The reply to the records below should contain exactly the lines from the line with "(g_tick g) p." through the line with "takes a case *)", and nothing besides.

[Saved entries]
———
(* ===== verification/Shutdown.v ===== *)
(** * Background goroutines and [Close] ([pgqueue.go], [gc.go], [consume.go])

    A [Queue] owns two kinds of goroutines that use the database: the loops of its
    garbage collectors and the handler-driven consume loops.  [Close] joins them
    before it returns, so that the caller can close the database handle next.

    The model is a transition system whose steps are the critical sections and the
    atomic loads of the code, in any interleaving: [Close] (by any number of
    callers), [NewGarbageCollector], [Start], [Stop], the collector's [run] goroutine
    with its helper [cancelOnStop], and the consume loops of [HandlerLoop]. *)

From S2P Require Import Prelude Types Tx World Config Queries Consume HandlerLoop.
From Stdlib Require Import ZArith Lia.
Local Open Scope nat_scope.

(** ** Garbage collectors *)

Inductive runpos :=
| RunNone               (* never started *)
| RunHead               (* before the first [stopRequested] *)
| RunCollect            (* in [collectOnce] *)
| RunSweep              (* in [sweepMetadataCache] *)
| RunSelect             (* the [select] of the loop *)
| RunDone.              (* [wg.Done()] *)

Record GarbageCollector := mkGC {
  g_stopChan : bool;    (* closed *)
  g_started : bool;
  g_starting : bool;    (* a [Start] holds [mu] and has seen the queue open *)
  g_ctx : bool;         (* the context given to [Start] is done *)
  g_cancel : bool;      (* [cancelOnStop] has canceled [runCtx] *)
  g_tick : bool;        (* [ticker.C] holds a tick *)
  g_run : runpos
}.

Definition new_gc : GarbageCollector := mkGC false false false false false false RunNone.

Definition running (g : GarbageCollector) : bool :=
  match g_run g with RunNone | RunDone => false | _ => true end.

(** [Start] up to the load of the queue's flag.  The mutex must be free. *)
Definition Start_load (closed : bool) (g : GarbageCollector) : option GarbageCollector :=
  if g_starting g then None
  else if closed then Some g
  else Some (mkGC (g_stopChan g) (g_started g) true (g_ctx g) (g_cancel g) (g_tick g) (g_run g)).

(** The rest of [Start]: the compare-and-swap, [wg.Add] and [go run]. *)
Definition Start_go (g : GarbageCollector) : option GarbageCollector :=
  if g_starting g then
    Some (mkGC (g_stopChan g) true false (g_ctx g) (g_cancel g) (g_tick g)
            (if g_started g then g_run g else RunHead))
  else None.

(** The critical section of [Stop]. *)
Definition Stop_signal (g : GarbageCollector) : option GarbageCollector :=
  if g_starting g then None
  else Some (mkGC true (g_started g) false (g_ctx g) (g_cancel g) (g_tick g) (g_run g)).

Definition set_run (p : runpos) (g : GarbageCollector) : GarbageCollector :=
  mkGC (g_stopChan g) (g_started g) (g_starting g) (g_ctx g) (g_cancel g) (g_tick g) p.

Definition runCtx_done (g : GarbageCollector) : bool := g_ctx g || g_cancel g.
Definition stopRequested (g : GarbageCollector) : bool := runCtx_done g || g_stopChan g.

(** The cases of the loop's [select]. *)
Inductive choice :=
| CDone
| CTick.

Inductive gevent :=
| GRun                  (* [run] goes on *)
| GSelect (c : choice)  (* its [select] takes a case *)
| GPanic                (* a panic in a pass, recovered in [run] *)
| GCancelOnStop
| GTick                 (* the ticker fires *)
| GCtxDone.             (* the caller's context ends *)

Definition cancelOnStop (g : GarbageCollector) : option GarbageCollector :=
  if running g && g_stopChan g && negb (g_cancel g) then
    Some (mkGC (g_stopChan g) (g_started g) (g_starting g) (g_ctx g) true (g_tick g) (g_run g))
  else None.

(** [run], with the events around it. *)
Definition gc_step (e : gevent) (g : GarbageCollector) : option GarbageCollector :=
  match e with
  | GRun =>
      match g_run g with
      | RunHead => Some (set_run (if stopRequested g then RunDone else RunCollect) g)
      | RunCollect => Some (set_run RunSweep g)
      | RunSweep => Some (set_run RunSelect g)
      | _ => None
      end
  | GSelect c =>
      match g_run g, c with
      | RunSelect, CDone => if stopRequested g then Some (set_run RunDone g) else None
      | RunSelect, CTick =>
          if g_tick g then
            Some (mkGC (g_stopChan g) (g_started g) (g_starting g) (g_ctx g) (g_cancel g) false
                    RunCollect)
          else None
      | _, _ => None
      end
  | GPanic =>
      match g_run g with
      | RunCollect | RunSweep => Some (set_run RunDone g)
      | _ => None
      end
  | GCancelOnStop => cancelOnStop g
  | GTick =>
      if running g then
        Some (mkGC (g_stopChan g) (g_started g) (g_starting g) (g_ctx g) (g_cancel g) true (g_run g))
      else None
  | GCtxDone =>
      Some (mkGC (g_stopChan g) (g_started g) (g_starting g) true (g_cancel g) (g_tick g) (g_run g))
  end.

(** ** Consume loops *)

Inductive consumer :=
| LChecked (ctx : bool) (o : consumeOpts)   (* [checkClosed] passed; before [trackWorker] *)
| LRunning (p : pool)
| LReturned (r : option err).

Definition live (c : consumer) : bool := match c with LRunning _ => true | _ => false end.

(** [ConsumeChannel] or [ConsumeTopic] up to [runHandlerLoop]. *)
Definition Consume_check (closed ctx : bool) (o : consumeOpts) : consumer :=
  if closed then LReturned (Some ErrQueueClosed)
  else match validateConsumeOptions o with
       | Ok _ => LChecked ctx o
       | Err x => LReturned (Some x)
       end.

(** [trackWorker] and the start of the pool. *)
Definition trackWorker (closed ctx : bool) (o : consumeOpts) : consumer :=
  if closed then LReturned (Some ErrQueueClosed) else LRunning (runHandlerLoop_start ctx o).

(** ** The queue *)

(** The [Close] call that found the queue open: what it has left to do. *)
Inductive closer :=
| CIdle
| CCancel (gs : list nat)          (* [bgCancel()] *)
| CStop (gs : list nat)            (* the next [gc.Stop()] *)
| CWait (i : nat) (gs : list nat)  (* [wg.Wait()] of that [Stop] *)
| CJoin                            (* [workerWG.Wait()] *)
| CNotifier                        (* [notifier.close()] *)
| CReturned.

Record Queue := mkQueue {
  closed : bool;
  bgDone : bool;                   (* [bgCtx] is canceled *)
  gcs : list nat;
  collectors : list GarbageCollector;
  consumers : list consumer;
  at_close : closer;
  late_closes : nat                (* [Close] calls that returned because another had begun *)
}.

Definition New : Queue := mkQueue false false [] [] [] CIdle 0.

Definition set_gc (i : nat) (g : GarbageCollector) (q : Queue) : Queue :=
  mkQueue (closed q) (bgDone q) (gcs q) (<[i := g]> (collectors q)) (consumers q) (at_close q)
    (late_closes q).
Definition set_consumer (i : nat) (c : consumer) (q : Queue) : Queue :=
  mkQueue (closed q) (bgDone q) (gcs q) (collectors q) (<[i := c]> (consumers q)) (at_close q)
    (late_closes q).
Definition set_close (p : closer) (q : Queue) : Queue :=
  mkQueue (closed q) (bgDone q) (gcs q) (collectors q) (consumers q) p (late_closes q).

(** The list of collectors [Close] knows, under [gcMu]. *)
Definition registerGC (i : nat) (q : Queue) : list nat := if closed q then gcs q else gcs q ++ [i].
———
> **WRITTEN RESPONSE**
  mkGC (g_stopChan g) (g_started g) (g_starting g) (g_ctx g) (g_cancel g) (g_tick g) p.

Definition runCtx_done (g : GarbageCollector) : bool := g_ctx g || g_cancel g.
Definition stopRequested (g : GarbageCollector) : bool := runCtx_done g || g_stopChan g.

(** The cases of the loop's [select]. *)
Inductive choice :=
| CDone
| CTick.

Inductive gevent :=
| GRun                  (* [run] goes on *)
| GSelect (c : choice)  (* its [select] takes a case *)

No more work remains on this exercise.